Biotope Init¶

Draft stage

Biotope is in draft stage. Functionality may be missing or incomplete. The API is subject to change.

Overview¶

The biotope init command initializes a new biotope project with interactive configuration. It sets up the necessary directory structure and configuration files for metadata management.

Features¶

Interactive Configuration¶

The init process guides you through several configuration options:

Project Name: Set a name for your biotope project
Git Integration: Choose whether to initialize Git version control
Knowledge Graph: Optionally install a knowledge graph for enhanced data management
Output Format: Select output format (only shown if knowledge graph is enabled)
Project Metadata: Collect project-level metadata for annotation pre-filling

Project-Level Metadata Collection¶

During initialization, you can optionally collect project-level metadata that will be used to pre-fill annotation fields:

Description: Brief description of the project and its purpose
URL: Project homepage, repository, or documentation URL
Creator: Name and contact information of the project maintainer
License: Data usage license (e.g., MIT, CC-BY, etc.)
Citation: How to cite the project or dataset

This metadata is stored in .biotope/config/biotope.yaml and automatically loaded when using biotope annotate interactive.

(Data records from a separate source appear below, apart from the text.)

(** * RAG2: a retrieval-augmented-generation notebook

    The repository is one Jupyter notebook, [RAG2.ipynb].  Its code cells
    load a PDF, split the page texts into chunks, embed the chunks into a
    vector store, and run a read loop that answers questions with the
    three nearest chunks as context.

    What the notebook itself writes (the splitter configuration, the
    credential assignment, the rebuilt documents, [ask_question], the read
    loop) is embedded from its cells.  The splitter class, the vector
    store and the remote models are third-party services whose code is
    not in the repository; each is either an oracle or a model, of the
    contract the specification gives or, for the splitter, of the methods
    of the class, and every such definition says so. *)

From stdpp Require Import gmap strings list sorting.
From Stdlib Require Import Ascii ZArith Lia.

Local Open Scope Z_scope.
Local Open Scope nat_scope.

(** ** Python strings *)

(** A Python [str] is a sequence of code points; here a character is an
    [ascii], read as a code point below 256. *)
Abbreviation text := (list ascii).

Definition txt (s : string) : text := String.list_ascii_of_string s.

Definition nl : ascii := ascii_of_nat 10.

Module Py.

(** [str.isspace] on one character below 256. *)
Definition is_space (c : ascii) : bool :=
  let n := nat_of_ascii c in
  ((9 <=? n) && (n <=? 13)) || ((28 <=? n) && (n <=? 32))
  || (n =? 133) || (n =? 160).

(** [str.lower] on one character below 256: the ASCII capitals and the
    Latin-1 capitals (192..222 but the multiplication sign 215). *)
Definition lower_char (c : ascii) : ascii :=
  let n := nat_of_ascii c in
  if ((65 <=? n) && (n <=? 90))
     || ((192 <=? n) && (n <=? 222) && negb (n =? 215))
  then ascii_of_nat (n + 32) else c.

Definition lower (s : text) : text := lower_char <$> s.

Fixpoint lstrip (s : text) : text :=
  match s with
  | c :: s' => if is_space c then lstrip s' else s
  | [] => []
  end.

Definition rstrip (s : text) : text := reverse (lstrip (reverse s)).

(** [str.strip()] with no argument. *)
Definition strip (s : text) : text := rstrip (lstrip s).

(** [sep.join(parts)] *)
Fixpoint join (sep : text) (parts : list text) : text :=
  match parts with
  | [] => []
  | [p] => p
  | p :: ps => p ++ sep ++ join sep ps
  end.

End Py.

(** ** Documents *)

(** Modelled from the spec: the [Document] class of the document library
    is not in the repository.  The notebook reads and passes its
    [page_content]; the PDF loader attaches a metadata dictionary (source
    and page), and a document built from [page_content] alone has the
    empty dictionary. *)
Record Document := mkDocument {
  page_content : text;
  metadata : gmap string text
}.

(** [Document(page_content=s)] *)
Definition Document_of_text (s : text) : Document := mkDocument s ∅.

(** ** The chunker *)

(** The keyword arguments of the notebook's
    [RecursiveCharacterTextSplitter(...)] call; [length_function=len] is
    the list length. *)
Record RecursiveCharacterTextSplitter := mkSplitter {
  separators : list text;
  chunk_size : nat;
  chunk_overlap : nat;
  strip_whitespace : bool;
  keep_separator : bool
}.

Definition text_splitter : RecursiveCharacterTextSplitter :=
  {| separators := [txt ". "; [nl; nl]; txt " "];
     chunk_size := 85;
     chunk_overlap := 20;
     strip_whitespace := true;
     keep_separator := true |}.

Module Chunker.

Conditional Output Format Selection¶

The output format selection is only presented if you choose to install a knowledge graph, as it's only relevant for knowledge graph functionality.

Usage¶

biotope init [OPTIONS]

Options¶

--dir, -d: Directory to initialize biotope project in (default: current directory)

Example¶

# Initialize in current directory
biotope init

# Initialize in specific directory
biotope init --dir /path/to/project

Configuration File Structure¶

The initialization creates a .biotope/config/biotope.yaml file with the following structure:

version: "1.0"
croissant_schema_version: "1.0"
default_metadata_template: "scientific"
data_storage:
  type: "local"
  path: "data"
checksum_algorithm: "sha256"
auto_stage: true
commit_message_template: "Update metadata: {description}"

# Project information (consolidated from internal metadata)
project_info:
  name: "my-project"
  created_at: "2024-01-01T00:00:00Z"
  biotope_version: "0.1.0"
  last_modified: "2024-01-01T00:00:00Z"
  builds: []
  knowledge_sources: []

# Project-level metadata for annotation pre-fill
project_metadata:
  description: "Project description"
  url: "https://example.com/project"
  creator:
    name: "John Doe"
    email: "john@example.com"
  license: "MIT"
  citation: "Doe, J. (2024). Project Title. Journal Name."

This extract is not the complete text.